The neurobiologists and material scientists have teamed up to innovate the petri-dish to be able to grow and age live brain cells from patients with neurological disorders.
The key advance is a critical element in achieving targeted drug treatments for individuals and could enhance future studies on conditions ranging from dementia, Parkinson’s, epilepsy, autism and mental health.
In recent years researchers around the world have managed to turn patients’ skin cells into induced pluripotent stem cells and brain cells. This Nobel Prize winning breakthrough gives new hope for neurological therapeutic discoveries, which are notoriously difficult due to limited access to patient brains. However much still need to be accomplished to make this lab model as realistic and effective as possible.
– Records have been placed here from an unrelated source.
(* ===== verification/Shell.v ===== *)
(** * The shell (source/sh.c)

    The command line is parsed in place: parse_command overwrites separators
    with terminators and returns offsets into the line. *)

From Stdlib Require Import Ascii.
From ITree Require Import ITree.
From S2P Require Import Prelude Constants Libc User.

Definition MAX_ARGS : Z := 32.
Definition SPACE : Z := chr " ".

(** ** parse_command *)

(** [n] rounds are left; [argv] holds the offsets of the tokens so far. *)
Fixpoint parse_loop (n : nat) (line : list Z) (len pos start : Z) (argv : list Z) (max : Z) : option (list Z * list Z) :=
  match n with
  | O => Some (line, argv)
  | S n' =>
      c ← zlookup line pos;
      if (c =? 10) || (c =? SPACE) || (pos =? len) then
        let line := zinsert pos 0 line in
        let argv := if (start <? pos) && (Z.of_nat (length argv) + 1 <? max) then argv ++ [start] else argv in
        parse_loop n' line len (pos + 1) (pos + 1) argv max
      else parse_loop n' line len (pos + 1) start argv max
  end.
(** The line afterwards, and [argv]. *)
Definition parse_command (line : list Z) (max : Z) : option (list Z * list Z) :=
  len ← strlen line;
  parse_loop (Z.to_nat (len + 1)) line len 0 0 [] max.

(** The string at an offset. *)
Definition string_from (line : list Z) (off : Z) : option (list Z) :=
  let s := drop (Z.to_nat off) line in n ← strlen s; Some (take (Z.to_nat n) s).

Section shell.
  Context {E : Type -> Type} `{HE : sysE -< E}.

(** ** Commands *)

Definition run_program (filename : list Z) (argv : list (list Z)) : itree E unit :=
  pid <- sys Fork;
  if pid <? 0 then perror (Some (bytes "fork"))
  else if pid =? 0 then
    sys (Execve filename (Some argv));;
    perror (Some (bytes "execve"));;
    exit 1
  else
    r <- sys (Waitpid pid);
    if r <? 0 then perror (Some (bytes "waitpid")) else Ret tt.

Definition is_command (s : list Z) (name : string) : itree E bool :=
  r <- of_option (strcmp (c_str s) (cstr name)); Ret (negb (truthy r)).

(** The command with its arguments; the result is the new value of [done]. *)
Definition run_command (argv : list (list Z)) (done_ : bool) : itree E bool :=
  match argv with
  | [] => Ret done_
  | cmd :: args =>
      is_cd <- is_command cmd "cd";
      if (is_cd : bool) then
        match args with
        | [] => printf (fmt "Usage: cd <path>") [];; Ret done_
        | path :: _ => r <- sys (Chdir path); (if r <? 0 then perror (Some path) else Ret tt);; Ret done_
        end
      else
        is_pwd <- is_command cmd "pwd";
        if (is_pwd : bool) then
          p <- sys (Getcwd PATH_MAX);
          match p with
          | None => perror (Some (bytes "getcwd"))
          | Some path => printf (fmt "%s") [AStr (c_str path)];; Ret tt
          end;;
          Ret done_
        else
          is_exit <- is_command cmd "exit";
          if (is_exit : bool) then Ret true
          else
            cmdpath <- snprintf_local PATH_MAX (cstr "/bin/%s") [AStr (c_str cmd)];
            '(r, _) <- sys (Stat cmdpath);
            if r =? 0 then run_program cmdpath argv;; Ret done_
            else printf (fmt "%s: command not found") [AStr (c_str cmd)];; Ret done_
  end.

(** [line] is the memory the pointer points to; it is returned as
    parse_command leaves it, with the new value of [done]. *)
Definition process_line (line : list Z) (done_ : bool) : itree E (list Z * bool) :=
  '(line', offs) <- of_option (parse_command line MAX_ARGS);
  argv <- of_option (mapM (string_from line') offs);
  d <- run_command argv done_;
  Ret (line', d).

(** ** The main loop *)

(** [input[i..i+length l) = l]. *)
Definition store_at (i : nat) (l input : list Z) : list Z := take i input ++ l ++ drop (i + length l) input.

Section main.
  Context (process_line : list Z -> bool -> itree E (list Z * bool)).

(** [while (pos < end)]: [n] rounds are left.  The state is the buffer, [pos],
    [linestart] and [done]. *)
Fixpoint scan_lines (n : nat) (input : list Z) (pos linestart : nat) (done_ : bool) : itree E (list Z * nat * bool) :=
  match n with
  | O => Ret (input, linestart, done_)
  | S n' =>
      c <- of_option (input !! pos);
      if c =? 10 then
        let input := <[pos := 0]> input in
        '(line, d) <- process_line (drop linestart input) done_;
        let input := store_at linestart line input in
        printf (cstr "$ ") [];;
        scan_lines n' input (S pos) (S pos) d
      else scan_lines n' input (S pos) linestart done_
  end.

(** One round, after a read of [r] bytes to [&input[pos]]; returns the buffer
    and the new [pos]. *)
Definition shell_round (input : list Z) (pos : nat) (r : Z) (buf : list Z) : itree E (list Z * nat * bool) :=
  let data := take (Z.to_nat r) buf in
  let input := <[(pos + length data)%nat := 0]> (store_at pos data input) in
  sys (Write STDOUT_FILENO data);;
  '(input, linestart, d) <- scan_lines (length data) input pos 0 false;
  let n := (pos + length data - linestart)%nat in
  let input := store_at 0 (take n (drop linestart input)) input in
  if (Z.of_nat n) <? BUFSIZE then Ret (input, n, d)
  else printf (cstr "Line too long; ignored") [];; Ret (input, O, d).

(** The state between rounds: the buffer, [pos] and [done]; the result is the
    last result of read, which is not set when [done] ends the loop. *)
Definition shell_loop : itree E (option Z) :=
  ITree.iter (fun '(input, pos, done_) =>
    if done_ : bool then Ret (inr None)
    else
      '(r, buf) <- sys (Read 0 BUFSIZE);
      if 0 <? r then '(input, pos, d) <- shell_round input pos r buf; Ret (inl (input, pos, d))
      else Ret (inr (Some r))) (replicate (Z.to_nat (2 * BUFSIZE + 1)) 0, O, false).
End main.

(** When [exit] has ended the loop, [r] is the positive result of the last
    read. *)
Definition sh_main : itree E Z :=
  pid <- sys Getpid;
  printf (fmt "Shell started, pid = %d") [AInt pid];;
  printf (cstr "$ ") [];;
  r <- shell_loop process_line;
  match r with
  | Some r => if r <? 0 then perror (Some (bytes "read")) else Ret tt
  | None => Ret tt
  end;;
  Ret 0.
End shell.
The researchers assessed thin-film plasma polymer treatments, polymeric factors, and extracellular matrix coatings for extending the adherence of human neuronal cultures on glass. They found that positive-charged, amine-based plasma polymers improve the adherence of a range of human brain cells.
Diaminopropane (DAP) treatment with laminin-based coating optimally supports long-term maturation of fundamental ion channel properties and synaptic activity of human neurons. They also demonstrated that DAP-treated glass is ideal for live imaging, patch-clamping, and optogenetics.
A DAP-treated glass surface reduces the technical variability of human neuronal models and enhances electrophysiological maturation, allowing more reliable discoveries of treatments for neurological and psychiatric disorders.
The Lab has published the latest developments in Stem Cell Reports and will scale up the approach to test new potential treatments for Parkinson’s disease, brain cancer and a form a childhood dementia.
“Along with our patented BrainPhys medium, this new substrate will significantly improve laboratory testing on human brain cells. Advancing patient-specific pre-clinical research is so important for so many people both young and older who currently suffer from brain disorders and may not have time to wait for expensive and lengthy clinical trials with very slim chance of success,” says the senior author.
“I believe testing drugs on patient cells before enrolling clinical trials will be a game-changer for medical discoveries, but we need to get the model right. This study takes us closer to this goal.”
“The new substrate applied to petri dishes maintains complex electrical connections between neurons, allowing us to model the patient’s brain more accurately and determine the best treatment with more certainty,” says the first author.